Toads in the hole as Cape Town gets tunnels for amorous amphibians

24 April 2021 - 13:10 By dave chambers
One of the tunnels built for western leopard toads near Zeekoevlei in Cape Town.
One of the tunnels built for western leopard toads near Zeekoevlei in Cape Town.
Image: Facebook/The Friends of Zeekoevlei and Rondevlei

Cape Town has what are believed to be SA's first tunnels built especially for toads.

The two tunnels have been built near Zeekoevlei so endangered western leopard toads can avoid being squashed by vehicles while crossing the road.

Three more tunnels are planned, and walls will be built to guide toads into them when they migrate towards the vlei during breeding season in August.
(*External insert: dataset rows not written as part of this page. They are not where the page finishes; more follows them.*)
(** C2. The scan of a layer goes through its features in collection order
    and ends at the first one whose geometry the representative point of
    the face intersects: that feature is the hit record and [df_hit] is
    true; when no feature does, [df_hit] is false and the record is the
    null record, which holds [None] under every column of the layer, and
    these [None] are what the output row carries for the layer.  Layer 2
    is scanned in the same way, whatever layer 1 gave. *)
Theorem first_match_and_null_record df1 df2 how newpoly :
  feature_collection df1 = true ->
  feature_collection df2 = true ->
  (exists h1 p1 h2 p2,
     first_hit (representative_point newpoly) (iterrows df1) = Ok (h1, p1)
     /\ first_match (representative_point newpoly) (iterrows df1) h1 p1
     /\ first_hit (representative_point newpoly) (iterrows df2) = Ok (h2, p2)
     /\ first_match (representative_point newpoly) (iterrows df2) h2 p2
     /\ h1 = layer_hit df1 newpoly
     /\ h2 = layer_hit df2 newpoly
     /\ (forall pre r post,
           (forall r', r' ∈ pre ->
                       is_Some (row_geometry (snd r'))
                       /\ contains_point (representative_point newpoly) r' = false) ->
           contains_point (representative_point newpoly) r = true ->
           first_hit (representative_point newpoly) (pre ++ r :: post)
           = Ok (true, Some (snd r)))
     /\ (h1 = false -> forall c, c ∈ columns df1 -> Series_get (gather df1 p1) c = [VNone])
     /\ (h2 = false -> forall c, c ∈ columns df2 -> Series_get (gather df2 p2) c = [VNone])
     /\ overlay_face df1 df2 how newpoly
        = Ok (if overlay_hit how h1 h2
              then Some (Series_setitem "geometry" (VGeom (Polygon newpoly))
                           (kept (_geometry_column_name df1) (_geometry_column_name df2)
                              (concat (gather df1 p1) (gather df2 p2))))
              else None))
  /\ forall row,
       overlay_face df1 df2 how newpoly = Ok (Some row) ->
       (layer_hit df1 newpoly = false ->
        forall c, c ∈ columns df1 -> c <> _geometry_column_name df1 ->
                  c <> _geometry_column_name df2 -> c <> "geometry" ->
                  head (Series_get row c) = Some VNone
                  /\ (c ∉ columns df2 -> Series_get row c = [VNone]))
       /\ (layer_hit df2 newpoly = false ->
           forall c, c ∈ columns df2 -> c <> _geometry_column_name df1 ->
                     c <> _geometry_column_name df2 -> c <> "geometry" ->
                     last (Series_get row c) = Some VNone
                     /\ (c ∉ columns df1 -> Series_get row c = [VNone])).
Proof.
  intros Hfc1 Hfc2. split.
  - destruct (first_hit_scan (representative_point newpoly) (iterrows df1)
                (feature_collection_rows _ Hfc1)) as (h1 & p1 & Hs1 & Hm1 & Hh1 & Hp1).
    destruct (first_hit_scan (representative_point newpoly) (iterrows df2)
                (feature_collection_rows _ Hfc2)) as (h2 & p2 & Hs2 & Hm2 & Hh2 & Hp2).
    exists h1, p1, h2, p2.
    split; [exact Hs1|]. split; [exact Hm1|]. split; [exact Hs2|].
    split; [exact Hm2|]. split; [exact Hh1|]. split; [exact Hh2|].
    split; [intros pre r post; apply first_hit_stops|].
    repeat split.
    + intros Hf c Hc. subst h1 p1.
      rewrite (existsb_false_find _ _ Hf). simpl. now apply null_record_get.
    + intros Hf c Hc. subst h2 p2.
      rewrite (existsb_false_find _ _ Hf). simpl. now apply null_record_get.
    + rewrite (overlay_face_record _ _ _ _ Hfc1 Hfc2). now subst.
  - intros row Hrow. rewrite (overlay_face_record _ _ _ _ Hfc1 Hfc2) in Hrow.
    destruct (overlay_hit how _ _); [|discriminate]. injection Hrow as <-.
    split; intros Hf c Hc Hg1 Hg2 Hg.
    + rewrite Series_get_setitem_other, Series_get_kept by assumption.
      unfold concat. rewrite Series_get_app, (layer_unhit_record _ _ Hf).
      rewrite (null_record_get _ _ Hc). split; [reflexivity|].
      intros Hc2. now rewrite (face_record_get_absent _ _ _ Hfc2 Hc2).
    + rewrite Series_get_setitem_other, Series_get_kept by assumption.
      unfold concat. rewrite Series_get_app, (layer_unhit_record _ _ Hf).
      rewrite (null_record_get _ _ Hc). split; [apply last_snoc|].
      intros Hc1. now rewrite (face_record_get_absent _ _ _ Hfc1 Hc1).
Qed.
(** * xray-steps-parser: the flattening core of [streamlit.app.py]

    A shallow embedding of the helpers of [src/streamlit.app.py]
    ([find_col], [parse_manual_steps_cell], [_clean_text], [build_flat],
    [collapse_repeats]) and of the column check the script performs before
    it flattens, followed by the properties of the specification.

    Python values are modelled as a tree type [value]; a [str] is the list
    of its code points.  Exceptions are explicit: a function that can
    raise returns a [res].  The library calls the code relies on are
    modelled next to the function that uses them, each from its documented
    behaviour: [str.strip], [str.replace], [re.sub] with [\s+],
    [json.loads], and the pandas calls of [build_flat] and
    [collapse_repeats].  Three library functions whose tables are outside
    the model are taken as an interface ([PyLib]): Unicode lowercasing,
    the repr of a [str] and the repr of a finite [float]. *)

From Stdlib Require Import NArith ZArith String Ascii DecimalString Lia.
From stdpp Require Import base option list.

Local Open Scope N_scope.

(** ** Python strings *)

(** A [str] is the sequence of its code points. *)
Abbreviation pystr := (list N).

(** A literal of ASCII characters. *)
Definition u (s : string) : pystr :=
  List.map N_of_ascii (list_ascii_of_string s).

Arguments u : simpl never.

(** One printable ASCII character. *)
Definition ch (a : ascii) : N := N_of_ascii a.

Arguments ch : simpl never.

Definition c_dquote : N := 34.
Definition c_squote : N := 39.
Definition c_backslash : N := 92.
Definition c_space : N := 32.
Definition c_nbsp : N := 160.

(** [str.isspace] on one character; the same set is what [str.strip()]
    removes and what [\s] matches in a [str] pattern. *)
Definition isspace (c : N) : bool :=
  ((9 <=? c) && (c <=? 13)) || ((28 <=? c) && (c <=? 32))
  || (c =? 133) || (c =? 160) || (c =? 5760)
  || ((8192 <=? c) && (c <=? 8202))
  || (c =? 8232) || (c =? 8233) || (c =? 8239) || (c =? 8287)
  || (c =? 12288).

Fixpoint lstrip (s : pystr) : pystr :=
  match s with
  | [] => []
  | c :: s' => if isspace c then lstrip s' else s
  end.

Definition rstrip (s : pystr) : pystr := rev (lstrip (rev s)).

(** [s.strip()] *)
Definition strip (s : pystr) : pystr := rstrip (lstrip s).

(** [s.replace(a, b)] for one-character [a] and [b]. *)
Definition replace_char (a b : N) (s : pystr) : pystr :=
  List.map (fun c => if c =? a then b else c) s.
A western leopard toad crossing a road during breeding season in August.
A western leopard toad crossing a road during breeding season in August.
Image: Alison Faraday

The Cape Town Environmental Education Trust, which is in charge of the “Western Cape leopard toad underpass project”, said it hoped other animals would also use the tunnels to cross the road safely.
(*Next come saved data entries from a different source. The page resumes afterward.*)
(** C2, amended.  The low-resolution texture is reallocated if and only if
    there is none yet, or the computed width or height differs from the
    current one's, or the input's format differs from the current one's;
    otherwise the call changes nothing. *)
Theorem realloc_iff_missing_or_changed s pTexture w :
  lowResWidth pTexture = Some w ->
  exists s',
    updateLowResTexture pTexture s = Some (tt, s')
    /\ (reallocated s s' <->
         mpLowResTexture (this s) = None
         \/ exists t, mpLowResTexture (this s) = Some t
              /\ (w <> getWidth t
                  \/ lowResHeight pTexture <> getHeight t
                  \/ getFormat pTexture <> getFormat t))
    /\ (~ reallocated s s' -> s' = s).
Proof.
  intros Hw. rewrite updateLowResTexture_run, Hw.
  pose proof (needsCreate_true (mpLowResTexture (this s)) w
                (lowResHeight pTexture) (getFormat pTexture)) as Hiff.
  destruct (needsCreate _ _ _ _) eqn:Hn; eexists; (split; [reflexivity|]).
  - assert (R : reallocated s
        (mkEnv (set_mpLowResTexture
                  (Some (lowResTexture s w (lowResHeight pTexture) (getFormat pTexture)))
                  (this s)) (context s)
           (lowResTexture s w (lowResHeight pTexture) (getFormat pTexture) :: textures s))).
    { eexists. split; reflexivity. }
    split; [tauto | intros N; destruct (N R)].
  - split; [|reflexivity]. split.
    + intros R. destruct (not_reallocated_same _ R).
    + intros H. apply Hiff in H. discriminate.
Qed.

Lemma realloc_iff_missing_or_changed_witness :
  lowResWidth Sample.fullHD = Some 480
  /\ exists s',
       updateLowResTexture Sample.fullHD (Sample.env Sample.bloom) = Some (tt, s')
       /\ reallocated (Sample.env Sample.bloom) s'.
Proof.
  split; [reflexivity|].
  destruct (realloc_iff_missing_or_changed (Sample.env Sample.bloom)
              Sample.fullHD 480 eq_refl) as (s' & Hrun & Hiff & _).
  exists s'. split; [exact Hrun|]. apply Hiff. left. reflexivity.
Defined.

(** C10.  After a call with an input of width [w] and height [h] the
    low-resolution texture exists, its height is [max (h / 4) 256], its
    width is [max (w / 4) f], where [f] is [256.0f * ((float)w / (float)h)]
    converted to [uint32_t], and its format is the input's. *)
Theorem low_res_texture_invariant s pTexture f :
  to_uint32 (mul lit_256 (div (of_int (getWidth pTexture))
                              (of_int (getHeight pTexture)))) = Some f ->
  exists s' t,
    updateLowResTexture pTexture s = Some (tt, s')
    /\ mpLowResTexture (this s') = Some t
    /\ getHeight t = Z.max (getHeight pTexture / 4) 256
    /\ getWidth t = Z.max (getWidth pTexture / 4) f
    /\ getFormat t = getFormat pTexture.
Proof.
  intros Hf. rewrite updateLowResTexture_run.
  unfold lowResWidth, aspectRatio. rewrite Hf. cbn.
  fold (lowResHeight pTexture).
  destruct (needsCreate _ _ _ _) eqn:Hn.
  - eexists _, _. split; [reflexivity|]. cbn. repeat split.
  - destruct (mpLowResTexture (this s)) as [t|] eqn:Hlow; [|discriminate].
    cbn in Hn. rewrite !orb_false_iff, !negb_false_iff in Hn.
    destruct Hn as [[Hw Hh] Hfmt].
    apply Z.eqb_eq in Hw, Hh. apply N.eqb_eq in Hfmt.
    exists s, t. repeat split; auto.
Qed.

Lemma low_res_texture_invariant_witness :
  exists s' t,
    updateLowResTexture Sample.fullHD (Sample.env Sample.bloom) = Some (tt, s')
    /\ mpLowResTexture (this s') = Some t
    /\ getHeight t = 270 /\ getWidth t = 480
    /\ getFormat t = Sample.RGBA8Unorm.
Proof.
  exact (low_res_texture_invariant (Sample.env Sample.bloom) Sample.fullHD 455
           eq_refl).
Defined.

(** C8.  A second call with the same texture, right after a first one,
    allocates nothing and leaves the low-resolution texture, and the whole
    state, as the first call left them. *)
Theorem updateLowResTexture_idempotent s pTexture s1 :
  updateLowResTexture pTexture s = Some (tt, s1) ->
  exists s2,
    updateLowResTexture pTexture s1 = Some (tt, s2)
    /\ textures s2 = textures s1
    /\ mpLowResTexture (this s2) = mpLowResTexture (this s1)
    /\ s2 = s1.
Proof.
  intros H1. exists s1. split; [|repeat split].
  rewrite updateLowResTexture_run in *.
  destruct (lowResWidth pTexture) as [w|]; [|discriminate].
  destruct (needsCreate (mpLowResTexture (this s)) _ _ _) eqn:Hn.
  - injection H1 as <-. cbn.
    rewrite !Z.eqb_refl, N.eqb_refl. reflexivity.
  - injection H1 as <-. rewrite Hn. reflexivity.
Qed.

Lemma updateLowResTexture_idempotent_witness :
  updateLowResTexture Sample.fullHD (Sample.env Sample.bloom)
    = Some (tt, Sample.afterFirstCall)
  /\ exists s2,
       updateLowResTexture Sample.fullHD Sample.afterFirstCall = Some (tt, s2)
       /\ textures s2 = textures Sample.afterFirstCall.
Proof.
  split; [vm_compute; reflexivity|].
  destruct (updateLowResTexture_idempotent (Sample.env Sample.bloom)
              Sample.fullHD Sample.afterFirstCall
              ltac:(vm_compute; reflexivity)) as (s2 & Hrun2 & Htex & _).
  exists s2. split; assumption.
Defined.

(** *** The size of the low-resolution texture *)

(** For widths and heights below [2^24] the conversion to [uint32_t] is
    defined, so [updateLowResTexture] runs to its end. *)
Lemma lowResWidth_defined pTexture :
  0 < getWidth pTexture < 2 ^ 24 -> 0 < getHeight pTexture < 2 ^ 24 ->
  exists w, lowResWidth pTexture = Some w.
Proof.
  intros Hw Hh. unfold lowResWidth, aspectRatio.
  destruct (lowres_float _ _ Hw Hh) as (f & -> & _). cbn. eauto.
Qed.

(** For widths below [2^16] the [float] computation is exact: the width is
    the integer [max (w / 4) (256 * w / h)]. *)
Lemma lowResWidth_exact pTexture :
  0 < getWidth pTexture < 2 ^ 16 -> 0 < getHeight pTexture < 2 ^ 24 ->
  lowResWidth pTexture =
    Some (Z.max (getWidth pTexture / 4)
                (256 * getWidth pTexture / getHeight pTexture)).
Proof.
  intros Hw Hh. unfold lowResWidth, aspectRatio.
  rewrite (lowres_float_exact _ _ Hw Hh). reflexivity.
Qed.

(** Widths of [2^24] and more are rounded when converted to [float], and
    the bound of the theorem below is lost: a texture [2^25 - 1] wide and
    256 high gets a low-resolution texture [2^25] wide. *)
Example lowResWidth_rounded_up :
  lowResWidth (Sample.texture 0 (2 ^ 25 - 1) 256 Sample.RGBA8Unorm)
  = Some (2 ^ 25).
Proof. reflexivity. Qed.

(** C3, as stated, fails: for the 100 by 100 texture [Sample.small] the
    computed size is 256 by 256, larger than the input both ways. *)
Lemma low_res_larger_than_small_input :
  ~ (forall pTexture w,
       0 < getWidth pTexture -> 0 < getHeight pTexture ->
       lowResWidth pTexture = Some w ->
       w <= getWidth pTexture /\ lowResHeight pTexture <= getHeight pTexture).
Proof.
  intros claim.
  destruct (claim Sample.small 256 ltac:(cbn; lia) ltac:(cbn; lia) eq_refl)
    as [Hw _].
  cbn in Hw. lia.
Qed.

(** Below 256 rows the computed height is 256, more than the input's. *)
Lemma lowResHeight_small pTexture :
  0 <= getHeight pTexture < 256 ->
  lowResHeight pTexture = 256 /\ getHeight pTexture < lowResHeight pTexture.
Proof.
  intros Hh. unfold lowResHeight.
  assert (getHeight pTexture / 4 < 256)
    by (apply Z.div_lt_upper_bound; lia).
  lia.
Qed.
“Five underpass tunnels are planned for installation along the road, with two tunnels (50m apart) being installed this season,” said the trust's species conservation manager, Louise Baldwin.

“During the breeding season we will monitor these tunnels to ascertain the number of toads utilising them and determine if there is a decrease in road mortalities in the area.”
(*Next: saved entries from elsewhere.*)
(** * MLR-Copilot: the session controller and the agent control loop

    A shallow embedding of [reactagent/environment.py] (class [Environment])
    and of [reactagent/agents/agent_research.py] (class [ResearchAgent]),
    with the properties the design document states about them.

    Conventions.
    - Python [str] is [string]; [dict] values whose order is observable
      (the action registry, an action's usage table, an action's arguments)
      are association lists in insertion order; directories on disk are
      [gmap]s from path to content.
    - [time.time()] readings are rationals: every reading is a finite float,
      and finite floats are ordered as the rationals they denote.  The
      readings a call makes are explicit arguments of the embedded function.
    - A Python call that may raise returns a [result]. *)

From Stdlib Require Import String Ascii List ZArith QArith Lia Lqa Bool Arith.
From Stdlib Require Import DecimalString DecimalNat.
From stdpp Require Import gmap strings.
Import ListNotations.

Local Open Scope string_scope.
Local Open Scope list_scope.

(** ** Python strings *)

Module PyStr.

Definition nl : string := String "010"%char EmptyString.

(** [s.startswith(p)] *)
Definition startswith (s p : string) : bool := String.prefix p s.

(** [sub in s] *)
Definition contains (sub s : string) : bool :=
  match String.index 0 sub s with
  | Some _ => true
  | None => false
  end.

(** [sep.join(l)] *)
Definition join (sep : string) (l : list string) : string :=
  String.concat sep l.

(** [str(n)] for a non-negative integer *)
Definition str_of_nat (n : nat) : string :=
  NilZero.string_of_uint (Nat.to_uint n).

(** [os.path.join(a, b)] for a relative [b] *)
Definition path_join (a b : string) : string := a +:+ "/" +:+ b.

(** [s[n:]] *)
Fixpoint drop (n : nat) (s : string) : string :=
  match n, s with
  | O, _ => s
  | S _, EmptyString => EmptyString
  | S n', String _ s' => drop n' s'
  end.

Definition is_space (c : ascii) : bool :=
  let n := nat_of_ascii c in
  ((9 <=? n)%nat && (n <=? 13)%nat) || ((28 <=? n)%nat && (n <=? 32)%nat).

Fixpoint lstrip (s : string) : string :=
  match s with
  | String c s' => if is_space c then lstrip s' else s
  | EmptyString => EmptyString
  end.

Fixpoint rstrip (s : string) : string :=
  match s with
  | EmptyString => EmptyString
  | String c s' =>
      match rstrip s' with
      | EmptyString => if is_space c then EmptyString else String c EmptyString
      | r => String c r
      end
  end.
The western leopard toad is listed as endangered on the International Union for Conservation of Nature red list and is found only in the Western Cape, where development is continually reducing its habitat.

“Within the last 20 years, the toad populations have undergone drastic declines from urban areas where they were once abundant,” said a trust statement.

“The populations are considered to be severely fragmented because no one site holds more than 50% of individuals and the distances between subpopulations are considered to be too great for dispersal within one generation.

“More than half of the occupied habitat is in small, isolated patches and more than 50% of subpopulations are considered non-viable without continued conservation.”